* What to produce:
For this exercise, return exactly the lines of the material below that begin at the one with "cbn [open_console]. cbn" and stop after the one with "(** ** The input left by the programs *)".

☆ ☆ ☆

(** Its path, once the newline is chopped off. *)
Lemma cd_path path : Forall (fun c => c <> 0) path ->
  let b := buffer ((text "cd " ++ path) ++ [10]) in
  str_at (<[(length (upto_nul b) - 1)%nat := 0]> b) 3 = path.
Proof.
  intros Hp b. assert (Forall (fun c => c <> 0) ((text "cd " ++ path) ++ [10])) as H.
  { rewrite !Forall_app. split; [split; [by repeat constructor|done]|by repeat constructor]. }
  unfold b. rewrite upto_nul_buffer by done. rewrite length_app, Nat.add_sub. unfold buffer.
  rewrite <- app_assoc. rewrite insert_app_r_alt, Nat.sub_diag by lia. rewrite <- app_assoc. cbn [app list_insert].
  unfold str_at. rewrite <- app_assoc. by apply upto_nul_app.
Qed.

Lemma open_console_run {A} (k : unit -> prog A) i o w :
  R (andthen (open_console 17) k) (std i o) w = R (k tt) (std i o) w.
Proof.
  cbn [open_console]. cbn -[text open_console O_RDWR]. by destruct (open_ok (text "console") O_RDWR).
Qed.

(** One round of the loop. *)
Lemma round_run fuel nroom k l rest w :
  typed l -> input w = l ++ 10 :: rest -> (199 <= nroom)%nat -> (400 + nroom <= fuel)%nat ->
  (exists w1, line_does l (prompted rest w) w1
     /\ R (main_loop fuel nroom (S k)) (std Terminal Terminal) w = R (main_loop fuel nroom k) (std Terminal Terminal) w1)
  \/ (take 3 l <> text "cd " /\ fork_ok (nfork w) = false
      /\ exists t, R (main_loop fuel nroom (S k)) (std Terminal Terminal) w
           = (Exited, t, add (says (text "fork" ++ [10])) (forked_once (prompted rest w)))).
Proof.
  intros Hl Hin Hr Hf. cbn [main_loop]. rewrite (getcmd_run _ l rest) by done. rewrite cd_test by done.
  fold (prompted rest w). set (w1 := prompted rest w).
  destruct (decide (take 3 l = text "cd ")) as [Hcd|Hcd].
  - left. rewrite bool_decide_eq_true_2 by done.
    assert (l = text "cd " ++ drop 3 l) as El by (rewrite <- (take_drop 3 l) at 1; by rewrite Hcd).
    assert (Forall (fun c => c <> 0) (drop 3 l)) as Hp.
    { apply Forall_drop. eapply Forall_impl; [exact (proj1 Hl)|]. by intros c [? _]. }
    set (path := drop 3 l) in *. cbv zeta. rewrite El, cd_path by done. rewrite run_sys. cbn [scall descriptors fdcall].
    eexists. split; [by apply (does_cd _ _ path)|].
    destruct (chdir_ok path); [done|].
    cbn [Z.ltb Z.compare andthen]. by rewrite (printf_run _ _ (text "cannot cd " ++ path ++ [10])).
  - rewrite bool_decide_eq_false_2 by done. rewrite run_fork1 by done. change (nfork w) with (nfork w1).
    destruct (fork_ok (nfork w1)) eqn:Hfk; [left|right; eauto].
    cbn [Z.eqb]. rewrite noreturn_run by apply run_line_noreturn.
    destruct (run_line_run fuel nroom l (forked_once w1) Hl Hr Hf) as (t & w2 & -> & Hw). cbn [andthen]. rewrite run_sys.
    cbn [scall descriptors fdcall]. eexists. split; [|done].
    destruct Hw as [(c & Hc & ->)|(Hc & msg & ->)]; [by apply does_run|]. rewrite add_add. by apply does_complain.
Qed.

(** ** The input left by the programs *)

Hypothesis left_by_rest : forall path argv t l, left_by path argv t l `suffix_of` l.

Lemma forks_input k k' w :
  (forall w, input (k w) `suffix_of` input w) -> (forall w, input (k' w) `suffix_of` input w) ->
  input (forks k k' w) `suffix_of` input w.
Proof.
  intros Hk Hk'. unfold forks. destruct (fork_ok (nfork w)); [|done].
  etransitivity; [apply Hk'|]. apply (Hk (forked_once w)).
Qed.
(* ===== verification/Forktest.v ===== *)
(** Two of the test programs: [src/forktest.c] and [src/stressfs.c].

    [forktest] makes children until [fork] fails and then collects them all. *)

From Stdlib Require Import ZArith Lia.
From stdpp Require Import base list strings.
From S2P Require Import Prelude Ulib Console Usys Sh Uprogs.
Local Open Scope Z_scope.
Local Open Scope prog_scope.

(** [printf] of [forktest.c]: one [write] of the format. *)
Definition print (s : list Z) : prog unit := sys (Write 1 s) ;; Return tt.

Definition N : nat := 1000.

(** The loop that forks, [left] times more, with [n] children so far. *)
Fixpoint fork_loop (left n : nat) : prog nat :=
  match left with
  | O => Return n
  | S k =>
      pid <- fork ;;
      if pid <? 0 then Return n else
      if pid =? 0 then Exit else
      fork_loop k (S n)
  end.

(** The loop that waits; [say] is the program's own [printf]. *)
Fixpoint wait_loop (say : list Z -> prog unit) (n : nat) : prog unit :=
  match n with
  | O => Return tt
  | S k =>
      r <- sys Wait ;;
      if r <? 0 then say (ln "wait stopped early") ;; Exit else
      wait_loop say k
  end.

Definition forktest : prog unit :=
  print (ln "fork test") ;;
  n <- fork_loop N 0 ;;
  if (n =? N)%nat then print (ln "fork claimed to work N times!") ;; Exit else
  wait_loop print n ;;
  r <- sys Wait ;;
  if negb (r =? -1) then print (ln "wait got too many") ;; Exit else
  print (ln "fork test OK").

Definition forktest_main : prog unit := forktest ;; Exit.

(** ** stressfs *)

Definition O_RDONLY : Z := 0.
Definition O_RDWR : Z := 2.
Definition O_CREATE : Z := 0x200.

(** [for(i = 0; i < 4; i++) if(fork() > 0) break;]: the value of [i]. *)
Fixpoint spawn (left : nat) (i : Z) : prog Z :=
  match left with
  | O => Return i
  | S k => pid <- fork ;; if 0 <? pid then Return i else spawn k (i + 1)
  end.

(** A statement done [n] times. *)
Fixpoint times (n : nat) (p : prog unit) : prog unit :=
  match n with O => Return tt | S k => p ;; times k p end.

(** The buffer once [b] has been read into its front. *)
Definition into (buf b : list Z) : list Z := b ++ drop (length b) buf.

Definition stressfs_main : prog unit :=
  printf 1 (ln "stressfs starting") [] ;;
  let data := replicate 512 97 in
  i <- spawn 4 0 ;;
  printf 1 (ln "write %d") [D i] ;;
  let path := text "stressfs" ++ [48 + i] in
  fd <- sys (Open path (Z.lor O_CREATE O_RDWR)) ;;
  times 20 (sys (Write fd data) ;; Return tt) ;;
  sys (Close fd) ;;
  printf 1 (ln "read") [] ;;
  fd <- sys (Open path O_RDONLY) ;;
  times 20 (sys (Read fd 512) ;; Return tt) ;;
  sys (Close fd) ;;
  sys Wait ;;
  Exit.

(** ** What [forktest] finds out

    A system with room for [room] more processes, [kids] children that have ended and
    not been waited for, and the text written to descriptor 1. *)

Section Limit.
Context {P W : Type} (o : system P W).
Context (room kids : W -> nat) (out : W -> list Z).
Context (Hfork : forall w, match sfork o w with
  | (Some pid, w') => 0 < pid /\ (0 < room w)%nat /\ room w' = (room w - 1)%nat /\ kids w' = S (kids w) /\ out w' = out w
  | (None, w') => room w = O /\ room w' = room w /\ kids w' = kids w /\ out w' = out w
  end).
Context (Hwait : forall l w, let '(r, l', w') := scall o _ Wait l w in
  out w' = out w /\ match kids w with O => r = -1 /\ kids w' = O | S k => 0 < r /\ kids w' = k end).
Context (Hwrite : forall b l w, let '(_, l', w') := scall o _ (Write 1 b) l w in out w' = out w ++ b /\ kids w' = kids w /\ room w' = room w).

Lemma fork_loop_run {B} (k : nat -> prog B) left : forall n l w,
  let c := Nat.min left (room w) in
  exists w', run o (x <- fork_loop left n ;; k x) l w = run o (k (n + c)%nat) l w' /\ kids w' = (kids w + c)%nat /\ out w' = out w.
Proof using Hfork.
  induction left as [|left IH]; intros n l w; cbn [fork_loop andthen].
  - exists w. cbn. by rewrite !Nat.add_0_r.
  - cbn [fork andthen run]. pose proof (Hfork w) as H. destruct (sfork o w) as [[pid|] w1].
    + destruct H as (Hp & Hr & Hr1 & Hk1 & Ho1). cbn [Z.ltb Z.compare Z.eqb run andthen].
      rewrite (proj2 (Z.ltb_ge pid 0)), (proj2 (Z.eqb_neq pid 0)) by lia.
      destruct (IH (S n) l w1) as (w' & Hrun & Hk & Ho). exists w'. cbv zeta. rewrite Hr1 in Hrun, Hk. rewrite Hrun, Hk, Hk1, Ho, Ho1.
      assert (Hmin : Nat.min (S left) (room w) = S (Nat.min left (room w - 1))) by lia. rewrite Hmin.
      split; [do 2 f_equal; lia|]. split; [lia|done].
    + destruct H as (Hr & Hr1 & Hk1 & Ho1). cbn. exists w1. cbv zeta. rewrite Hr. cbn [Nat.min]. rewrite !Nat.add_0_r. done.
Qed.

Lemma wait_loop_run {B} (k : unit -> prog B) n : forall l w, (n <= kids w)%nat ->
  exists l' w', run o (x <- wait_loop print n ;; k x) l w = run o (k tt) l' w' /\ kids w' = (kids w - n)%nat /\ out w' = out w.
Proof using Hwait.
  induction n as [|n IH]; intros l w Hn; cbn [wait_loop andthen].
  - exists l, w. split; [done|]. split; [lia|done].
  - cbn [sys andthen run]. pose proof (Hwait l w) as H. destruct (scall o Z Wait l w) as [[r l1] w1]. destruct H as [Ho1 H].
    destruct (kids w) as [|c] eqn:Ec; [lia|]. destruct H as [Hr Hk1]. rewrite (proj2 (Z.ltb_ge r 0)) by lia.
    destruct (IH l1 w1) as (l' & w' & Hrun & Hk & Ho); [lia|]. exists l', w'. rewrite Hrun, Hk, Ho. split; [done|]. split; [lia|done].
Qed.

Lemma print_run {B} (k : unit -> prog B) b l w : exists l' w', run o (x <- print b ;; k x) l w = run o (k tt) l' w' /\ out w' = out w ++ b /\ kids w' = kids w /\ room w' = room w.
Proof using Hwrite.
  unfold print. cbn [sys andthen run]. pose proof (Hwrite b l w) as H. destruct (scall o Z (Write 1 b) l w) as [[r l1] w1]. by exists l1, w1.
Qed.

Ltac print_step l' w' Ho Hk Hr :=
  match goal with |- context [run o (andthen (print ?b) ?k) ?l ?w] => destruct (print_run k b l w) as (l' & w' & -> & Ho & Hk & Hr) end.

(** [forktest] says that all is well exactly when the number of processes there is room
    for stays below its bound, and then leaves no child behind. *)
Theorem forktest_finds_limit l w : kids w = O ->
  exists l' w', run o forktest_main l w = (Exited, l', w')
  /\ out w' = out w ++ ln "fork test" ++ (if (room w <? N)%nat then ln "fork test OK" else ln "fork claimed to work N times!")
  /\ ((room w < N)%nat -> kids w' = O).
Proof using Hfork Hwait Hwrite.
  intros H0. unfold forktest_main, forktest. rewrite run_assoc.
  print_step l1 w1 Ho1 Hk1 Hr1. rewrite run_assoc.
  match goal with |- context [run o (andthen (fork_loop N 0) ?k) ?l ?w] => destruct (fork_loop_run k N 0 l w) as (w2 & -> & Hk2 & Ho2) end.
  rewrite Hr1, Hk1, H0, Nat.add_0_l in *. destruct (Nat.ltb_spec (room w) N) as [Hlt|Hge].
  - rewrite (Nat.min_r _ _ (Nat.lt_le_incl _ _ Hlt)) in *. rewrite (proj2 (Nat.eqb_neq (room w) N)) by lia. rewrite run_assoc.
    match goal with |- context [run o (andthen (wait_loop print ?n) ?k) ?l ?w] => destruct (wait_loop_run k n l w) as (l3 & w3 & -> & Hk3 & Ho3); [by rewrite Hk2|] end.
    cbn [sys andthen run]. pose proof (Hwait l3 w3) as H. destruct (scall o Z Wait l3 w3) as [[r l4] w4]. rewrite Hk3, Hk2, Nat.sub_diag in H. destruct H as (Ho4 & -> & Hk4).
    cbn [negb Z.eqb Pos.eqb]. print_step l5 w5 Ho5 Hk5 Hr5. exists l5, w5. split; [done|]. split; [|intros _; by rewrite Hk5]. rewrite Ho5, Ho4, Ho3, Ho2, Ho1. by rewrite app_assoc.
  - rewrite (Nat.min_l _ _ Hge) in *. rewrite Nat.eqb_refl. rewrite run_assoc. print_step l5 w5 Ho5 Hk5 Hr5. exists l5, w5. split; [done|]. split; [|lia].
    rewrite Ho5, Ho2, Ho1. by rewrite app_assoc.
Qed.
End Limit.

☆ ☆ ☆

* Response area:
  cbn [open_console]. cbn -[text open_console O_RDWR]. by destruct (open_ok (text "console") O_RDWR).
Qed.

(** One round of the loop. *)
Lemma round_run fuel nroom k l rest w :
  typed l -> input w = l ++ 10 :: rest -> (199 <= nroom)%nat -> (400 + nroom <= fuel)%nat ->
  (exists w1, line_does l (prompted rest w) w1
     /\ R (main_loop fuel nroom (S k)) (std Terminal Terminal) w = R (main_loop fuel nroom k) (std Terminal Terminal) w1)
  \/ (take 3 l <> text "cd " /\ fork_ok (nfork w) = false
      /\ exists t, R (main_loop fuel nroom (S k)) (std Terminal Terminal) w
           = (Exited, t, add (says (text "fork" ++ [10])) (forked_once (prompted rest w)))).
Proof.
  intros Hl Hin Hr Hf. cbn [main_loop]. rewrite (getcmd_run _ l rest) by done. rewrite cd_test by done.
  fold (prompted rest w). set (w1 := prompted rest w).
  destruct (decide (take 3 l = text "cd ")) as [Hcd|Hcd].
  - left. rewrite bool_decide_eq_true_2 by done.
    assert (l = text "cd " ++ drop 3 l) as El by (rewrite <- (take_drop 3 l) at 1; by rewrite Hcd).
    assert (Forall (fun c => c <> 0) (drop 3 l)) as Hp.
    { apply Forall_drop. eapply Forall_impl; [exact (proj1 Hl)|]. by intros c [? _]. }
    set (path := drop 3 l) in *. cbv zeta. rewrite El, cd_path by done. rewrite run_sys. cbn [scall descriptors fdcall].
    eexists. split; [by apply (does_cd _ _ path)|].
    destruct (chdir_ok path); [done|].
    cbn [Z.ltb Z.compare andthen]. by rewrite (printf_run _ _ (text "cannot cd " ++ path ++ [10])).
  - rewrite bool_decide_eq_false_2 by done. rewrite run_fork1 by done. change (nfork w) with (nfork w1).
    destruct (fork_ok (nfork w1)) eqn:Hfk; [left|right; eauto].
    cbn [Z.eqb]. rewrite noreturn_run by apply run_line_noreturn.
    destruct (run_line_run fuel nroom l (forked_once w1) Hl Hr Hf) as (t & w2 & -> & Hw). cbn [andthen]. rewrite run_sys.
    cbn [scall descriptors fdcall]. eexists. split; [|done].
    destruct Hw as [(c & Hc & ->)|(Hc & msg & ->)]; [by apply does_run|]. rewrite add_add. by apply does_complain.
Qed.

(** ** The input left by the programs *)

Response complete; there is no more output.